Lemma number_int_complete (T sg i r : text) (p : nat) :
  drop p T = sg ++ i ++ r -> sign_part sg -> int_part i -> stops is_digit r ->
  number_int T p = Some (p + length (sg ++ i)).
Proof.
  intros H Hsg Hi Hr. unfold number_int.
  assert ((if CharIn T p [x2d] then S p else p) = p + length sg) as ->.
  { destruct Hsg as [-> | ->].
    - simpl in H |- *. destruct Hi as [-> | (d & ds & -> & Hd & _)];
        rewrite (CharIn_cons _ _ _ _ _ H); [simpl; lia|].
      rewrite digit_not_in; [lia|done|by repeat constructor].
    - rewrite (CharIn_cons _ _ _ _ _ H). simpl. lia. }
  pose proof (drop_app_inv _ _ _ _ H) as H'. rewrite length_app, Nat.add_assoc.
  destruct Hi as [-> | (d & ds & -> & Hd & Hnz & Hds)].
  - rewrite (DigitAt_cons _ _ _ _ H'), (CharIn_cons _ _ _ _ _ H'). simpl. f_equal. lia.
  - destruct (digits_read _ _ _ _ _ H' Hd Hds Hr) as [-> ->]. simpl.
    rewrite (CharIn_cons _ _ _ _ _ H'). rewrite bool_decide_false; [done|].
    by rewrite list_elem_of_singleton.
Qed.

Lemma number_frac_complete (T f r : text) (p : nat) :
  drop p T = f ++ r -> frac_part f -> stops (fun c => is_digit c || bool_decide (c = x2e)) r ->
  number_frac T p = Some (p + length f).
Proof.
  intros H Hf Hr. unfold number_frac. destruct Hf as [-> | (d & ds & -> & Hd & Hds)].
  - simpl in H. destruct r as [|c r]; [rewrite CharIn_nil by done; simpl; f_equal; lia|].
    rewrite (CharIn_cons _ _ _ _ _ H). simpl in Hr. bool_props.
    rewrite bool_decide_false by (by rewrite list_elem_of_singleton). simpl. f_equal. lia.
  - rewrite (CharIn_cons _ _ _ _ _ H). apply drop_cons_inv in H as (_ & H & _).
    destruct (digits_read T (S p) d ds r H Hd Hds) as [-> ->].
    { destruct r; [done|]. simpl in Hr |- *. by bool_props. }
    simpl. f_equal. lia.
Qed.

Lemma number_exp_complete (T e r : text) (p : nat) :
  drop p T = e ++ r -> exp_part e ->
  stops (fun c => is_digit c || bool_decide (c ∈ [x65; x45])) r ->
  number_exp T p = Some (p + length e).
Proof.
  intros H He Hr. unfold number_exp. destruct He as [-> | (c & sg & d & ds & -> & Hc & Hsg & Hd & Hds)].
  - simpl in H. destruct r as [|c r]; [rewrite CharIn_nil by done; simpl; f_equal; lia|].
    rewrite (CharIn_cons _ _ _ _ _ H). simpl in Hr. bool_props.
    rewrite bool_decide_false by done. simpl. f_equal. lia.
  - rewrite (CharIn_cons _ _ _ _ _ H), bool_decide_true by done.
    change (drop p T = c :: ((sg ++ d :: ds) ++ r)) in H. rewrite <- app_assoc in H.
    apply drop_cons_inv in H as (_ & H & _).
    assert ((if CharIn T (S p) [x2b; x2d] then S (S p) else S p) = S p + length sg) as ->.
    { destruct Hsg as [-> |[-> | ->]]; simpl in H |- *; rewrite (CharIn_cons _ _ _ _ _ H);
        simpl; try lia. rewrite digit_not_in; [lia|done|by repeat constructor]. }
    apply drop_app_inv in H. destruct (digits_read T _ d ds r H Hd Hds) as [-> ->].
    { destruct r; [done|]. simpl in Hr |- *. by bool_props. }
    simpl. f_equal. rewrite length_app. simpl. lia.
Qed.
(** A new key is appended. *)
Lemma set_member_new (k : text) (v : JsonValue) (ms : list (text * JsonValue)) :
  k ∉ ms.*1 -> set_member k v ms = ms ++ [(k, v)].
Proof.
  induction ms as [|[k' v'] ms IH]; [done|]. cbn [set_member]. rewrite fmap_cons, not_elem_of_cons.
  intros [Hk Hin]. rewrite bool_decide_false by (simpl in Hk; congruence). by rewrite IH.
Qed.

Lemma colon_text : colon w = x3a :: (if Pretty w then [x20] else []).
Proof. unfold colon. by destruct (Pretty w). Qed.

(** White space, key, colon, white space, value. *)
Lemma member_read {C} (Indent : nat) (ParseItem : P JsonValue) (k : text) (v : JsonValue)
    (f : text -> JsonValue -> P C) (bad1 bad2 : P C) (p : nat) (r : text) :
  wf_value o v -> item_reader (S Indent) ParseItem v -> stops after_number r ->
  drop p T = write_member w Indent (k, v) ++ r ->
  (SkipWhitespace T;;
   quote ← peek T;
   if bool_decide (quote = Some x22) then
     Key ← ParseString T o;
     SkipWhitespace T;;
     colon ← peek T;
     if bool_decide (colon = Some x3a) then
       advance;;
       SkipWhitespace T;;
       ParseItem ≫= f Key
     else bad1
   else bad2) p
  = f k v (p + length (write_member w Indent (k, v))).
Proof.
  intros Hw Hitem Hr. unfold write_member. cbn [fst snd]. rewrite <- !app_assoc. intros H.
  pose proof H as Hq. unfold JsonQuote in Hq. cbn [app] in Hq.
  rewrite (P_bind_ok _ _ _ _ _ (SkipWhitespace_newline _ _ _ _ Hq eq_refl)).
  apply drop_app_inv in Hq. apply drop_cons_inv in Hq as (Eq & _ & _).
  rewrite peek_bind, Eq. decide_bytes. apply drop_app_inv in H.
  rewrite (P_bind_ok _ _ _ _ _ (ParseString_quote T o k _ _ H)). apply drop_app_inv in H.
  rewrite colon_text in H. cbn [app] in H.
  rewrite (P_bind_ok _ _ _ _ _ (SkipWhitespace_stop _ _ _ H eq_refl)), peek_bind.
  apply drop_cons_inv in H as (-> & H & _). decide_bytes. rewrite advance_bind.
  assert (drop (S (p + length (NewLine w (S Indent)) + length (JsonQuote k))) T
    = (if Pretty w then [x20] else []) ++ Write w (S Indent) v ++ r) as H' by exact H.
  destruct (Write_head w o (S Indent) v Hw) as (c & s & E & Hc & Hb).
  assert (SkipWhitespace T (S (p + length (NewLine w (S Indent)) + length (JsonQuote k)))
    = JOk (tt, p + length (NewLine w (S Indent)) + length (JsonQuote k) + length (colon w))) as Hs.
  { unfold SkipWhitespace. rewrite H', E, scan_app; [|by destruct (Pretty w); repeat constructor|done].
    rewrite colon_text. simpl. do 2 f_equal. lia. }
  rewrite (P_bind_ok _ _ _ _ _ Hs).
  assert (drop (p + length (NewLine w (S Indent)) + length (JsonQuote k) + length (colon w)) T
    = Write w (S Indent) v ++ r) as Hv.
  { apply drop_app_inv in H'. rewrite <- H'. f_equal. rewrite colon_text. simpl. lia. }
  rewrite (P_bind_ok _ _ _ _ _ (Hitem _ _ Hr Hv)). f_equal. rewrite !length_app. lia.
Qed.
________________________________________
:: Assignment ::
Retype exactly, and only, the lines above from the one where "(f : text ->" occurs up to and including the one where "w); repeat constructor|done]." occurs.

:: Output of the exercise ::
    (f : text -> JsonValue -> P C) (bad1 bad2 : P C) (p : nat) (r : text) :
  wf_value o v -> item_reader (S Indent) ParseItem v -> stops after_number r ->
  drop p T = write_member w Indent (k, v) ++ r ->
  (SkipWhitespace T;;
   quote ← peek T;
   if bool_decide (quote = Some x22) then
     Key ← ParseString T o;
     SkipWhitespace T;;
     colon ← peek T;
     if bool_decide (colon = Some x3a) then
       advance;;
       SkipWhitespace T;;
       ParseItem ≫= f Key
     else bad1
   else bad2) p
  = f k v (p + length (write_member w Indent (k, v))).
Proof.
  intros Hw Hitem Hr. unfold write_member. cbn [fst snd]. rewrite <- !app_assoc. intros H.
  pose proof H as Hq. unfold JsonQuote in Hq. cbn [app] in Hq.
  rewrite (P_bind_ok _ _ _ _ _ (SkipWhitespace_newline _ _ _ _ Hq eq_refl)).
  apply drop_app_inv in Hq. apply drop_cons_inv in Hq as (Eq & _ & _).
  rewrite peek_bind, Eq. decide_bytes. apply drop_app_inv in H.
  rewrite (P_bind_ok _ _ _ _ _ (ParseString_quote T o k _ _ H)). apply drop_app_inv in H.
  rewrite colon_text in H. cbn [app] in H.
  rewrite (P_bind_ok _ _ _ _ _ (SkipWhitespace_stop _ _ _ H eq_refl)), peek_bind.
  apply drop_cons_inv in H as (-> & H & _). decide_bytes. rewrite advance_bind.
  assert (drop (S (p + length (NewLine w (S Indent)) + length (JsonQuote k))) T
    = (if Pretty w then [x20] else []) ++ Write w (S Indent) v ++ r) as H' by exact H.
  destruct (Write_head w o (S Indent) v Hw) as (c & s & E & Hc & Hb).
  assert (SkipWhitespace T (S (p + length (NewLine w (S Indent)) + length (JsonQuote k)))
    = JOk (tt, p + length (NewLine w (S Indent)) + length (JsonQuote k) + length (colon w))) as Hs.
  { unfold SkipWhitespace. rewrite H', E, scan_app; [|by destruct (Pretty w); repeat constructor|done].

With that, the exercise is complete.